Wolf Blitzer asked Mr. Cruz about his past assertion that the U.S. should have left in place Saddam Hussein, Moammar Gadhafi and Hosni Mubarak. Let’s focus on Gadhafi.

Mr. Cruz replied that Hillary Clinton and President Obama “led NATO in toppling the government in Libya. They did it because they wanted to promote democracy. A number of Republicans supported them. The result,” he said, “is Libya is now a terrorist war zone run by jihadists.” He also opposed “toppling Assad.”

Mr. Cruz’s remarks are meant to attract the swath of GOP voters who get upset by the phrase, “nation building.” He hopes that when Sen. Rand Paul’s libertarian campaign inevitably folds, that isolationist base will move into the Cruz column. The Cruz campaign’s political math is: Evangelicals plus anti-immigration conservatives plus libertarians equals the nomination.

Sen. Rubio challenged Mr. Cruz’s elision of Gadhafi with Mubarak: “Moammar Gadhafi is the man that killed those Americans over Lockerbie, Scotland. Moammar Gadhafi is also the man that bombed that cafe in Berlin and killed those Marines.” He added that if “anti-American dictators like Assad, who help Hezbollah, who helped get those IEDs into Iraq, if they go, I will not shed a tear.”

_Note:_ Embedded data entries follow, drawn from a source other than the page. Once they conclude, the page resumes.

(** * demo_plots: the transit light-curve model

    A shallow embedding of the three model functions of [demo_plots.py]
    ([symmetric_transit], [asymmetric_transit], [ringed_transit]) and of the
    module-level time grid they read, with the properties the specification
    states about them.

    Numbers.  The script computes with [np.float64].  A finite float is
    modelled by the real number it denotes (rounding and overflow are not
    modelled: arithmetic on finite values is exact), and the three special
    values of the format, which NumPy produces silently on a division by
    zero, are kept as constructors of their own.  Signed zeros are not
    distinguished: the only place where the sign of a zero divisor shows is
    the sign of an infinity that the script squares at once.

    Doubles.  Where rounding, overflow or underflow decides what the code
    returns, the same expressions are evaluated on the machine doubles, in
    module [Binary64]; properties stated on the exact reading are those that
    survive rounding. *)

From Stdlib Require Import Floats.
From Stdlib Require Uint63 ZArith.
From Stdlib Require Import Reals Lra Lia.
From stdpp Require Import base list.

Open Scope R_scope.

(** ** Values of type [np.float64] *)

Module F64.

Inductive float64 : Type :=
| Fin (r : R)
| PInf
| NInf
| NaN.

(** Sign of a finite value, as the special-value rules need it. *)
Inductive sign : Type := Neg | Zero | Pos.

Definition sign_of (r : R) : sign :=
  if Rlt_dec 0 r then Pos else if Rlt_dec r 0 then Neg else Zero.

(** [-x] *)
Definition fneg (x : float64) : float64 :=
  match x with
  | Fin a => Fin (- a)
  | PInf => NInf
  | NInf => PInf
  | NaN => NaN
  end.

(** [abs(x)] *)
Definition fabs (x : float64) : float64 :=
  match x with
  | Fin a => Fin (Rabs a)
  | PInf | NInf => PInf
  | NaN => NaN
  end.

(** An infinity times (or divided by) a finite value of the given sign. *)
Definition inf_signed (x : float64) (s : sign) : float64 :=
  match s with
  | Pos => x
  | Neg => fneg x
  | Zero => NaN
  end.

(** [x + y] *)
Definition fadd (x y : float64) : float64 :=
  match x, y with
  | NaN, _ | _, NaN => NaN
  | Fin a, Fin b => Fin (a + b)
  | PInf, NInf | NInf, PInf => NaN
  | PInf, _ | _, PInf => PInf
  | NInf, _ | _, NInf => NInf
  end.

(** [x - y] *)
Definition fsub (x y : float64) : float64 := fadd x (fneg y).

(** [x * y] *)
Definition fmul (x y : float64) : float64 :=
  match x, y with
  | NaN, _ | _, NaN => NaN
  | Fin a, Fin b => Fin (a * b)
  | Fin a, (PInf | NInf) => inf_signed y (sign_of a)
  | (PInf | NInf), Fin b => inf_signed x (sign_of b)
  | PInf, PInf | NInf, NInf => PInf
  | PInf, NInf | NInf, PInf => NInf
  end.

(** [x / y] on NumPy scalars and arrays: a zero divisor raises nothing, the
    quotient is an infinity, or NaN for [0 / 0]. *)
Definition fdiv (x y : float64) : float64 :=
  match x, y with
  | NaN, _ | _, NaN => NaN
  | Fin a, Fin b =>
      if Req_dec_T b 0 then
        match sign_of a with
        | Pos => PInf
        | Neg => NInf
        | Zero => NaN
        end
      else Fin (a / b)
  | Fin _, (PInf | NInf) => Fin 0
  | (PInf | NInf), Fin b =>
      if Req_dec_T b 0 then x else inf_signed x (sign_of b)
  | (PInf | NInf), (PInf | NInf) => NaN
  end.

(** [x ** n] for a literal natural exponent. *)
Definition fpow (x : float64) (n : nat) : float64 :=
  match n with
  | O => Fin 1
  | S _ =>
      match x with
      | Fin a => Fin (a ^ n)
      | PInf => PInf
      | NInf => if Nat.even n then PInf else NInf
      | NaN => NaN
      end
  end.

(** [np.exp(x)] *)
Definition fexp (x : float64) : float64 :=
  match x with
  | Fin a => Fin (exp a)
  | PInf => PInf
  | NInf => Fin 0
  | NaN => NaN
  end.

(** [np.sin(x)] *)
Definition fsin (x : float64) : float64 :=
  match x with
  | Fin a => Fin (sin a)
  | PInf | NInf | NaN => NaN
  end.

(** [x < y]: every comparison with NaN is false. *)
Definition flt (x y : float64) : bool :=
  match x, y with
  | NaN, _ | _, NaN => false
  | Fin a, Fin b => if Rlt_dec a b then true else false
  | NInf, NInf | PInf, _ | _, NInf => false
  | NInf, _ | _, PInf => true
  end.

End F64.

Import F64.

(** ** NumPy arrays of floats *)

Module Np.

(** A one-dimensional array: the list of its elements. *)
Abbreviation ndarray := (list float64).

Besides surfacing a substantive foreign-policy divide inside the GOP, the Cruz-Rubio exchanges yielded useful political insights about these two.

If one, bloodless qualification for the GOP nominee is, very simply, who’d best compete with Hillary Clinton in the debates, it looks to me like Marco Rubio would demolish her equivocations. We knew Mr. Rubio’s set-speech skills were impressive, but the mastery he routinely displayed in this debate of spontaneously compressing events and arguments into a coherent argument was impressive.

Mr. Cruz was a legendary debater at Princeton, a great political asset that may prove a problem. Mr. Cruz is running a debater’s campaign. In debate, rhetorical power depends on leaving out details. His frantic attempt later to get Mr. Blitzer to let him clarify his dictator comments suggested he knew Mr. Rubio had damaged him on an important point.

These two are formidable politicians, but Mr. Rubio’s ability to identify vulnerability and stick a shiv through the Cruz armor was unexpected.

Second best at this rapier is Carly Fiorina, who cut Donald Trump after he said Middle East military funds should have been spent on U.S. roads and airports. That, she said, is precisely Barack Obama’s position: “I’m amazed to hear that from a Republican presidential candidate.”

Ben Carson upped his policy game, but why didn’t he do that from day one? The delay is fatal. Jeb Bush also waited too long to learn the debate format, but the way he, of all people, made Donald Trump blow his top was great TV. For Mr. Bush, Chris Christie (whose ridicule of the Senate metadata debate was a gratuitous misfire) and John Kasich, the whole game now is New Hampshire. It’s win, place or go home.

We come out of Vegas with the same question we brought to Vegas: Is Donald Trump more than an opinion-poll phenom? Will they still love him inside the voting booths? Maybe. But this debate and the decline of Ben Carson suggests it’s time for Mr. Trump to up the substance of his game. The politicians are starting to catch up with the starship.